• Record extracts:

____

Definition ApproveLoan (w : World) (c : ApproveRequest) : World * Response :=
  match strconv_ParseInt (param_id c) with
  | None => (w, badRequest "Invalid loan ID")
  | Some loanID =>
    let employeeID := form_employee_id c in
    let approvalDate := form_approval_date c in
    match form_proof_picture c with
    | None => (w, badRequest "proof_picture file is required")
    | Some (file, header) =>
      let imageExts := [".jpg"; ".jpeg"; ".png"] in
      match validateUploadedFile header imageExts "proof picture" with
      | Some err => (w, badRequest err)
      | None =>
        match validateEmployeeIDAndDateFormat employeeID approvalDate with
        | (_, Some err) => (w, badRequest err)
        | (parsedApprovalDate, None) =>
          match saveUploadedFile w file header loanID "proof_pictures" "proof" with
          | (w1, inr _) =>
              (w1, {| status := StatusInternalServerError;
                      body := ErrorBody "Failed to save proof picture" |})
          | (w1, inl proofPicturePath) =>
            let params :=
              {| ProofPicture := proofPicturePath;
                 EmployeeID := employeeID;
                 ApprovalDateParam := parsedApprovalDate |} in
            match loanUsecase_ApproveLoan w1 loanID params with
            | (w2, inr err) =>
                if err =? "loan not found"
                then (w2, {| status := StatusNotFound; body := ErrorBody err |})
                else (w2, badRequest err)
            | (w2, inl loan) =>
                (w2, {| status := StatusOK;
                        body := LoanBody (toLoanResponse loan) |})
            end
          end
        end
      end
    end
  end.

End Handler.

(** *** The other endpoints *)

Definition StatusCreated : Z := 201%Z.

(** [type CreateLoanRequest struct] and [type InvestLoanRequest struct] of
    request_dto.go. *)
Record CreateLoanRequest := {
  reqBorrowerIDNumber : string;
  reqPrincipalAmount : float64;
  reqRate : float64;
  reqROI : float64;
  reqAgreementLetterLink : string
}.

Record InvestLoanRequest := {
  reqInvestorEmail : string;
  reqAmount : float64
}.

(** [type InvestmentResponse struct] and [type LoanSummaryResponse struct]
    of response_dto.go. *)
Record InvestmentResponse := {
  respInvestmentID : Z;
  respLoanID : Z;
  respInvestorEmail : string;
  respInvestmentAmount : float64;
  respInvestmentCreatedAt : Time
}.

Record LoanSummaryResponse := {
  respLoan : LoanResponse;
  respTotalInvested : float64;
  respRemainingAmount : float64;
  respInvestmentCount : Z;
  respInvestments : list InvestmentResponse
}.

(** [usecase.LoanSummary], by the fields [toLoanSummaryResponse] reads. *)
Record LoanSummary := {
  SummaryLoan : Loan;
  SummaryInvestments : list Investment;
  TotalInvested : float64;
  RemainingAmount : float64;
  InvestmentCount : Z
}.

Definition toInvestmentResponse (investment : Investment) : InvestmentResponse :=
  {| respInvestmentID := InvestmentID investment;
     respLoanID := LoanID investment;
     respInvestorEmail := InvestorEmail investment;
     respInvestmentAmount := Amount investment;
     respInvestmentCreatedAt := InvestmentCreatedAt investment |}.

Definition toLoanSummaryResponse (summary : LoanSummary) : LoanSummaryResponse :=
  let loanResponse := toLoanResponse (SummaryLoan summary) in
  let investmentResponses := map toInvestmentResponse (SummaryInvestments summary) in
  {| respLoan := loanResponse;
     respTotalInvested := TotalInvested summary;
     respRemainingAmount := RemainingAmount summary;
     respInvestmentCount := InvestmentCount summary;
     respInvestments := investmentResponses |}.

(** What the other handlers write with [c.JSON]. *)
Inductive Payload :=
| PError (msg : string)
| PLoan (loan : LoanResponse)
| PInvestment (investment : InvestmentResponse)
| PSummary (summary : LoanSummaryResponse)
| PLoans (loans : list LoanResponse) (count : nat).

Record Reply := { code : Z; payload : Payload }.

(** What the disbursement handler reads from the request. *)
Record DisburseRequest := {
  disburse_param_id : string;
  disburse_employee_id : string;
  disburse_date : string;
  disburse_signed_agreement_doc : option (string * FileHeader)
}.

(** The query parameters of a listing; [c.Query] answers the empty string
    for an absent one. *)
Record ListQuery := {
  query_state : string;
  query_borrower_id : string;
  query_limit : string;
  query_offset : string
}.

Section Endpoints.

Variable World : Type.

Variable strconv_ParseInt : string -> option Z.
Variable strconv_Atoi : string -> option Z.
Variable filepath_Ext : string -> string.
Variable strings_ToLower : string -> string.
Variable time_Parse : string -> string -> option Time.

Variable saveUploadedFile :
  World -> string -> FileHeader -> Z -> string -> string ->
  World * (string + error).

(** [c.ShouldBindJSON(&req)] on the body of the request: the decoded and
    validated request, or the error of the binding. *)
Variable bindCreateLoan : string -> CreateLoanRequest + error.
Variable bindInvestLoan : string -> InvestLoanRequest + error.

(** The methods of the [loanUsecase] field. *)
Variable loanUsecase_CreateLoan :
  World -> CreateLoanParams -> World * (Loan + error).
Variable loanUsecase_InvestInLoan :
  World -> Z -> InvestLoanParams -> World * (Investment + error).
Variable loanUsecase_DisburseLoan :
  World -> Z -> DisburseLoanParams -> World * (Loan + error).
Variable loanUsecase_GetLoan : World -> Z -> World * (LoanSummary + error).
Variable loanUsecase_ListLoans :
  World -> repository.LoanFilter -> World * (list Loan + error).

Definition reply (status : Z) (msg : string) : Reply :=
  {| code := status; payload := PError msg |}.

____

• To do: The response should consist of the entries above, retyped exactly.

• Response to the task:
Definition ApproveLoan (w : World) (c : ApproveRequest) : World * Response :=
  match strconv_ParseInt (param_id c) with
  | None => (w, badRequest "Invalid loan ID")
  | Some loanID =>
    let employeeID := form_employee_id c in
    let approvalDate := form_approval_date c in
    match form_proof_picture c with
    | None => (w, badRequest "proof_picture file is required")
    | Some (file, header) =>
      let imageExts := [".jpg"; ".jpeg"; ".png"] in
      match validateUploadedFile header imageExts "proof picture" with
      | Some err => (w, badRequest err)
      | None =>
        match validateEmployeeIDAndDateFormat employeeID approvalDate with
        | (_, Some err) => (w, badRequest err)
        | (parsedApprovalDate, None) =>
          match saveUploadedFile w file header loanID "proof_pictures" "proof" with
          | (w1, inr _) =>
              (w1, {| status := StatusInternalServerError;
                      body := ErrorBody "Failed to save proof picture" |})
          | (w1, inl proofPicturePath) =>
            let params :=
              {| ProofPicture := proofPicturePath;
                 EmployeeID := employeeID;
                 ApprovalDateParam := parsedApprovalDate |} in
            match loanUsecase_ApproveLoan w1 loanID params with
            | (w2, inr err) =>
                if err =? "loan not found"
                then (w2, {| status := StatusNotFound; body := ErrorBody err |})
                else (w2, badRequest err)
            | (w2, inl loan) =>
                (w2, {| status := StatusOK;
                        body := LoanBody (toLoanResponse loan) |})
            end
          end
        end
      end
    end
  end.

End Handler.

(** *** The other endpoints *)

Definition StatusCreated : Z := 201%Z.

(** [type CreateLoanRequest struct] and [type InvestLoanRequest struct] of
    request_dto.go. *)
Record CreateLoanRequest := {
  reqBorrowerIDNumber : string;
  reqPrincipalAmount : float64;
  reqRate : float64;
  reqROI : float64;
  reqAgreementLetterLink : string
}.

Record InvestLoanRequest := {
  reqInvestorEmail : string;
  reqAmount : float64
}.

(** [type InvestmentResponse struct] and [type LoanSummaryResponse struct]
    of response_dto.go. *)
Record InvestmentResponse := {
  respInvestmentID : Z;
  respLoanID : Z;
  respInvestorEmail : string;
  respInvestmentAmount : float64;
  respInvestmentCreatedAt : Time
}.

Record LoanSummaryResponse := {
  respLoan : LoanResponse;
  respTotalInvested : float64;
  respRemainingAmount : float64;
  respInvestmentCount : Z;
  respInvestments : list InvestmentResponse
}.

(** [usecase.LoanSummary], by the fields [toLoanSummaryResponse] reads. *)
Record LoanSummary := {
  SummaryLoan : Loan;
  SummaryInvestments : list Investment;
  TotalInvested : float64;
  RemainingAmount : float64;
  InvestmentCount : Z
}.

Definition toInvestmentResponse (investment : Investment) : InvestmentResponse :=
  {| respInvestmentID := InvestmentID investment;
     respLoanID := LoanID investment;
     respInvestorEmail := InvestorEmail investment;
     respInvestmentAmount := Amount investment;
     respInvestmentCreatedAt := InvestmentCreatedAt investment |}.

Definition toLoanSummaryResponse (summary : LoanSummary) : LoanSummaryResponse :=
  let loanResponse := toLoanResponse (SummaryLoan summary) in
  let investmentResponses := map toInvestmentResponse (SummaryInvestments summary) in
  {| respLoan := loanResponse;
     respTotalInvested := TotalInvested summary;
     respRemainingAmount := RemainingAmount summary;
     respInvestmentCount := InvestmentCount summary;
     respInvestments := investmentResponses |}.

(** What the other handlers write with [c.JSON]. *)
Inductive Payload :=
| PError (msg : string)
| PLoan (loan : LoanResponse)
| PInvestment (investment : InvestmentResponse)
| PSummary (summary : LoanSummaryResponse)
| PLoans (loans : list LoanResponse) (count : nat).

Record Reply := { code : Z; payload : Payload }.

(** What the disbursement handler reads from the request. *)
Record DisburseRequest := {
  disburse_param_id : string;
  disburse_employee_id : string;
  disburse_date : string;
  disburse_signed_agreement_doc : option (string * FileHeader)
}.

(** The query parameters of a listing; [c.Query] answers the empty string
    for an absent one. *)
Record ListQuery := {
  query_state : string;
  query_borrower_id : string;
  query_limit : string;
  query_offset : string
}.

Section Endpoints.

Variable World : Type.

Variable strconv_ParseInt : string -> option Z.
Variable strconv_Atoi : string -> option Z.
Variable filepath_Ext : string -> string.
Variable strings_ToLower : string -> string.
Variable time_Parse : string -> string -> option Time.

Variable saveUploadedFile :
  World -> string -> FileHeader -> Z -> string -> string ->
  World * (string + error).

(** [c.ShouldBindJSON(&req)] on the body of the request: the decoded and
    validated request, or the error of the binding. *)
Variable bindCreateLoan : string -> CreateLoanRequest + error.
Variable bindInvestLoan : string -> InvestLoanRequest + error.

(** The methods of the [loanUsecase] field. *)
Variable loanUsecase_CreateLoan :
  World -> CreateLoanParams -> World * (Loan + error).
Variable loanUsecase_InvestInLoan :
  World -> Z -> InvestLoanParams -> World * (Investment + error).
Variable loanUsecase_DisburseLoan :
  World -> Z -> DisburseLoanParams -> World * (Loan + error).
Variable loanUsecase_GetLoan : World -> Z -> World * (LoanSummary + error).
Variable loanUsecase_ListLoans :
  World -> repository.LoanFilter -> World * (list Loan + error).

Definition reply (status : Z) (msg : string) : Reply :=
  {| code := status; payload := PError msg |}.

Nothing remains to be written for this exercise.